Now, $$ \begin{align} \lim_{n\rightarrow\infty} \frac{\ln(1+1/n)-1/n}{1/n^2} &\overset{L'H}{=}\lim\limits_{n\rightarrow\infty}\frac{ \frac{1}{1+1/n}\cdot\frac{-1}{n^2}+\frac{1}{n^2}}{-2/n^3}\\ &=\lim_{n\rightarrow\infty}\frac{1}{2}\left( \frac{n}{1+1/n}-n\right)\\ &= \lim_{n\rightarrow\infty}-\frac{1}{2}\left(\frac{1}{1+1/n}\right)\\ &=-\frac{1}{2} \end{align} $$
So the answer is $e^{-1/2}=\frac{1}{\sqrt{e}}$.

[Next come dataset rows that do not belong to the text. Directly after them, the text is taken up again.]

(* ===== verification/Profile.v ===== *)
(** * Profile file and dictionary training (src/compress/compressor_thread.h)

    The statistics of the buckets and the dictionaries outlive the process in a
    binary file: a header, one record per bucket, and a list of dictionaries.
    Saving merges with the file other processes wrote.  A file is its list of
    bytes, [None] if it cannot be opened; integers are little-endian.  The
    temporary file, the lock around the update and the rename are one step:
    the new contents replace the old as a whole. *)

From S2P Require Import Prelude BitOps Config Stats Engine.

(** ** Bytes *)

Fixpoint le (n : nat) (x : Z) : list Z :=
  match n with
  | O => []
  | S n => x mod 256 :: le n (x / 256)
  end.

Fixpoint of_le (l : list Z) : Z :=
  match l with
  | [] => 0
  | b :: l => b + 256 * of_le l
  end.

(** [fread] of one object of [n] bytes. *)
Definition fread (n : nat) (f : list Z) : option (list Z * list Z) :=
  if (n <=? length f)%nat then Some (take n f, drop n f) else None.

(** The integer of [n] bytes at offset [i]. *)
Definition field (b : list Z) (i n : nat) : Z := of_le (take n (drop i b)).

Definition kProfileMagic : Z := 0x53503031.
Definition kProfileVersion : Z := 6.
Definition kDictSectionEnd : Z := 255.
Definition kMaxDictBytes : Z := 64 * 1024.
Definition kProfileFlagExternalHot : Z := 1.
Definition kMaxCompressorWorkers : Z := 8.
Definition kMaxDictClasses : Z := 8.

(* src/compress/compressor_thread.h:4936-4948 ProfileHeader *)
Record Header := mkHeader { magic : Z; version : Z; num_arenas : Z; num_classes : Z; flags : Z }.

Definition put_header (h : Header) : list Z := le 4 (magic h) ++ le 4 (version h) ++ le 2 (num_arenas h) ++ le 2 (num_classes h) ++ le 4 (flags h).
Definition get_header (b : list Z) : Header := mkHeader (field b 0 4) (field b 4 4) (field b 8 2) (field b 10 2) (field b 12 4).

(** A record with its last byte, [pad]. *)
Definition Rec : Type := Persist * Z.
Definition put_rec (r : Rec) : list Z :=
  let p := r.1 in
  le 1 (p_count p) ++ le 1 (decision_hint p) ++ le 2 (p_sum p) ++ le 2 (cost_ema_x16_t0 p) ++ le 2 (cost_ema_x16_t1 p) ++
  le 1 (cost_count_t0 p) ++ le 1 (cost_count_t1 p) ++ le 2 (p_efficiency_x256 p) ++ le 1 (thrash_rate p) ++ le 1 (best_tier p) ++
  le 1 (stable_cold p) ++ le 1 r.2.
Definition get_rec (b : list Z) : Rec :=
  (mkPersist (field b 0 1) (field b 1 1) (field b 2 2) (field b 4 2) (field b 6 2) (field b 8 1) (field b 9 1) (field b 10 2)
     (field b 12 1) (field b 13 1) (field b 14 1), field b 15 1).

(** ** State *)

(** Training of one class: the pages copied so far by slot. *)
(* src/compress/compressor_thread.h:935-942 DictTrainState *)
Record DictTrain := mkTrain { dt_trained : bool; dt_allocated : bool; num_samples : Z; sample_data : gmap Z (list Z) }.

(** The buckets of each worker, by index. *)
Record Prof := mkProfile {
  workers : list (list SizeClassStats);
  dicts : Dicts;
  dict_train : list DictTrain;
  external_hot_from_profile : bool;
  skip_external : bool;
  external_pages_hot : bool
}.

Definition no_train : DictTrain := mkTrain false false 0 ∅.
Definition set_trained (d : DictTrain) : DictTrain := mkTrain true (dt_allocated d) (num_samples d) (sample_data d).
Definition with_workers (s : Prof) (ws : list (list SizeClassStats)) : Prof :=
  mkProfile ws (dicts s) (dict_train s) (external_hot_from_profile s) (skip_external s) (external_pages_hot s).
Definition with_dicts (s : Prof) (E : Dicts) (t : list DictTrain) : Prof :=
  mkProfile (workers s) E t (external_hot_from_profile s) (skip_external s) (external_pages_hot s).

Definition set_hint (st : SizeClassStats) (h : Z) : SizeClassStats :=
  let p := s_prof st in
  mkStats (s_win st) (s_costs st) (s_arms st) (selections st) (s_red st) (s_bud st) (mkProf h (profile_stable_cold p) (profile_best_tier p) (profile_thrash_rate p)).

Section ProfileFile.
(** [kNumArenas], 128 in the default build, and whether [setDictionary] finds
    memory and can build the dictionary of a class. *)
Context (kNumArenas : Z) (alloc built : Z -> bool).

Definition total : Z := kNumArenas * kTotalBucketsPerArena.

(** ** Loading *)

Definition header_ok (h : Header) : bool :=
  (magic h =? kProfileMagic) && (version h =? kProfileVersion) && (num_arenas h =? kNumArenas) && (num_classes h =? kTotalBucketsPerArena).

(** One record goes to the bucket of every worker. *)
(* src/compress/compressor_thread.h:4996-4999 CompressorThread::loadProfileFile *)
Definition absorb (i : Z) (p : Persist) (ws : list (list SizeClassStats)) : list (list SizeClassStats) :=
  map (fun w => zset w i (set_hint (deserialize (zget fresh_stats w i) p) (decision_hint p))) ws.

(** The rest of the file is [None] after a short read. *)
(* src/compress/compressor_thread.h:4988-5000 CompressorThread::loadProfileFile *)
Fixpoint load_records (n : nat) (i : Z) (f : list Z) (ws : list (list SizeClassStats)) : option (list Z) * list (list SizeClassStats) :=
  match n with
  | O => (Some f, ws)
  | S n =>
    match fread 16 f with
    | None => (None, ws)
    | Some (b, f) => load_records n (i + 1) f (absorb i (get_rec b).1 ws)
    end
  end.

(** Each turn reads at least one byte. *)
(* src/compress/compressor_thread.h:5009-5029 CompressorThread::loadProfileFile *)
Fixpoint load_dicts (n : nat) (engine : bool) (f : list Z) (E : Dicts) (t : list DictTrain) : Dicts * list DictTrain :=
  match n with
  | O => (E, t)
  | S n =>
    match fread 1 f with
    | None => (E, t)
    | Some (b, f) =>
      let sc := of_le b in
      if sc =? kDictSectionEnd then (E, t)
      else match fread 4 f with
           | None => (E, t)
           | Some (b, f) =>
             let dsize := of_le b in
             if (dsize =? 0) || (kMaxDictBytes <? dsize) || (kNumClasses <=? sc) then (E, t)
             else match fread (Z.to_nat dsize) f with
                  | None => (E, t)
                  | Some (d, f) =>
                    if engine
                    then load_dicts n engine f (setDictionary E sc (Some d) (alloc sc) (built sc)).2
                           (zset t sc (set_trained (zget no_train t sc)))
                    else load_dicts n engine f E t
                  end
           end
    end
  end.

(** [path] tells whether SMASH_PROFILE_FILE is set. *)
(* src/compress/compressor_thread.h:4966-5031 CompressorThread::loadProfileFile *)
Definition loadProfileFile (path engine : bool) (file : option (list Z)) (s : Prof) : Prof :=
  if negb path then s
  else match file with
       | None => s
       | Some f =>
         match fread 16 f with
         | None => s
         | Some (b, f) =>
           let hdr := get_header b in
           if negb (header_ok hdr) then s
           else
             let hot := negb (Z.land (flags hdr) kProfileFlagExternalHot =? 0) in
             let s := mkProfile (workers s) (dicts s) (dict_train s) (external_hot_from_profile s || hot) (skip_external s || hot) (external_pages_hot s) in
             let '(rest, ws) := load_records (Z.to_nat total) 0 f (workers s) in
             let s := with_workers s ws in
             match rest with
             | None => s
             | Some f => let '(E, t) := load_dicts (S (length f)) engine f (dicts s) (dict_train s) in with_dicts s E t
             end
         end
       end.

(** ** Saving *)

(** The worker with most samples, the first of them. *)
(* src/compress/compressor_thread.h:5042-5049 CompressorThread::saveProfileFile *)
Definition best_of (ws : list (list SizeClassStats)) (i : Z) : SizeClassStats :=
  foldl (fun best w => let s := zget fresh_stats w i in if count (s_win best) <? count (s_win s) then s else best)
    (zget fresh_stats (zget [] ws 0) i) (tail ws).

Definition mine (s : Prof) : list Rec := map (fun i => (serialize (best_of (workers s) i), 0)) (seqZ 0 total).

(** The records of the old file, as far as it goes, replace those with fewer
    samples. *)
(* src/compress/compressor_thread.h:5081-5086 CompressorThread::saveProfileFile *)
Fixpoint merge (l : list Rec) (f : list Z) : list Rec :=
  match l with
  | [] => []
  | r :: l' =>
    match fread 16 f with
    | None => l
    | Some (b, f) => (if p_count r.1 <? p_count (get_rec b).1 then get_rec b else r) :: merge l' f
    end
  end.

(* src/compress/compressor_thread.h:5073-5089 CompressorThread::saveProfileFile *)
Definition merge_file (old : option (list Z)) (fl : Z) (l : list Rec) : Z * list Rec :=
  match old with
  | None => (fl, l)
  | Some f =>
    match fread 16 f with
    | None => (fl, l)
    | Some (b, f) => if header_ok (get_header b) then (Z.lor fl (flags (get_header b)), merge l f) else (fl, l)
    end
  end.

(* src/compress/compressor_thread.h:5113-5129 CompressorThread::saveProfileFile *)
Definition put_dicts (E : Dicts) : list Z :=
  mjoin (map (fun sc =>
    if negb (hasDictionary E sc) then []
    else match dictBytes E sc with
         | None => []
         | Some d => if (zlen d =? 0) || (kMaxDictBytes <? zlen d) then [] else le 1 sc ++ le 4 (zlen d) ++ d
         end) (seqZ 0 kNumClasses)).

(** The contents of a complete file. *)
Definition put_file (fl : Z) (l : list Rec) (ds : list Z) : list Z :=
  put_header (mkHeader kProfileMagic kProfileVersion (u16 kNumArenas) (u16 kTotalBucketsPerArena) fl) ++ mjoin (map put_rec l) ++ ds ++ [kDictSectionEnd].

(** How a save goes: [shouldSaveProfile] and the path, whether there is an engine, whether
    the temporary file could be opened, how many of its bytes reached the disk ([None]: all;
    the results of [fwrite] and [fclose] are not looked at), and the result of [rename]. *)
Record SaveEnv := mkSave { sv_enabled : bool; sv_path : bool; sv_engine : bool; sv_tmp : bool; sv_bytes : option nat; sv_renamed : bool }.

(** The contents of the file after a save.  [seen] are the contents merged with, [now]
    those at the time of the [rename]: the same if the lock file could be locked. *)
(* src/compress/compressor_thread.h:5033-5134 CompressorThread::saveProfileFile *)
Definition saveProfileFile (E : SaveEnv) (seen now : option (list Z)) (s : Prof) : option (list Z) :=
  if negb (sv_enabled E) || negb (sv_path E) then now
  else
    let my_flags := if external_pages_hot s then kProfileFlagExternalHot else 0 in
    let '(fl, l) := merge_file seen my_flags (mine s) in
    if negb (sv_tmp E) then now
    else
      let bytes := put_file fl l (if sv_engine E then put_dicts (dicts s) else []) in
      let written := match sv_bytes E with None => bytes | Some n => take n bytes end in
      if sv_renamed E then Some written else now.

(** ** Training *)

Section Training.
Context `{Codecs} (target_samples : Z).

(* src/compress/compressor_thread.h:2738-2743 CompressorThread::trainedDictCount *)
Definition trainedDictCount (E : Dicts) : Z := zlen (filter (fun sc => hasDictionary E sc = true) (seqZ 0 kNumClasses)).

(** [room]: the sample buffers could be allocated.  The claim of a slot and the
    copy into it are one step. *)
(* src/compress/compressor_thread.h:2701-2736 CompressorThread::collectDictSample *)
Definition collectDictSample (room : bool) (sc : Z) (page : list Z) (s : Prof) : Prof :=
  if kNumClasses <=? sc then s
  else if target_samples <=? 0 then s
  else
    let dt := zget no_train (dict_train s) sc in
    let put d := with_dicts s (dicts s) (zset (dict_train s) sc d) in
    if dt_trained dt then s
    else if hasDictionary (dicts s) sc then put (set_trained dt)
    else if kMaxDictClasses <=? trainedDictCount (dicts s) then s
    else if negb (dt_allocated dt) && negb room then put (set_trained dt)
    else
      let slot := num_samples dt in
      let next := u16 (slot + 1) in
      if u16 target_samples <=? slot then put (mkTrain false true next (sample_data dt))
      else put (mkTrain false true next (<[slot := page]> (sample_data dt))).

(** The loop over the classes; the caller has checked the count. *)
(* src/compress/compressor_thread.h:2750-2763 CompressorThread::trainDictionaries *)
Fixpoint train_loop (n : nat) (sc : Z) (s : Prof) : Prof :=
  match n with
  | O => s
  | S n =>
    let dt := zget no_train (dict_train s) sc in
    if dt_trained dt then train_loop n (sc + 1) s
    else if num_samples dt <? u16 target_samples then train_loop n (sc + 1) s
    else
      let actual_samples := Z.min (num_samples dt) (u16 target_samples) in
      let pages := map (fun i => default [] (sample_data dt !! i)) (seqZ 0 actual_samples) in
      let E := (trainDictionary (dicts s) sc pages (alloc sc) (built sc)).2 in
      let s := with_dicts s E (zset (dict_train s) sc (set_trained dt)) in
      if kMaxDictClasses <=? trainedDictCount (dicts s) then s else train_loop n (sc + 1) s
  end.

(* src/compress/compressor_thread.h:2745-2764 CompressorThread::trainDictionaries *)
Definition trainDictionaries (s : Prof) : Prof :=
  if target_samples <=? 0 then s
  else if kMaxDictClasses <=? trainedDictCount (dicts s) then s
  else train_loop (Z.to_nat kNumClasses) 0 s.
End Training.
End ProfileFile.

$$y=\lim _{ n\rightarrow \infty }{ { \left( 1+\frac { 1 }{ n } \right) }^{ n^{ 2 } } } \frac { 1 }{ { e }^{ n } } \\ z=\lim _{ n\rightarrow \infty }{ { \left( 1-\frac { 1 }{ n } \right) }^{ n^{ 2 } } } { e }^{ n }\\ yz\quad =\quad \frac { 1 }{ e } $$
If you can show $y=z$ then you have a simple proof (I tried hard but I couldn't). Wolframalpha says yes, they are equal.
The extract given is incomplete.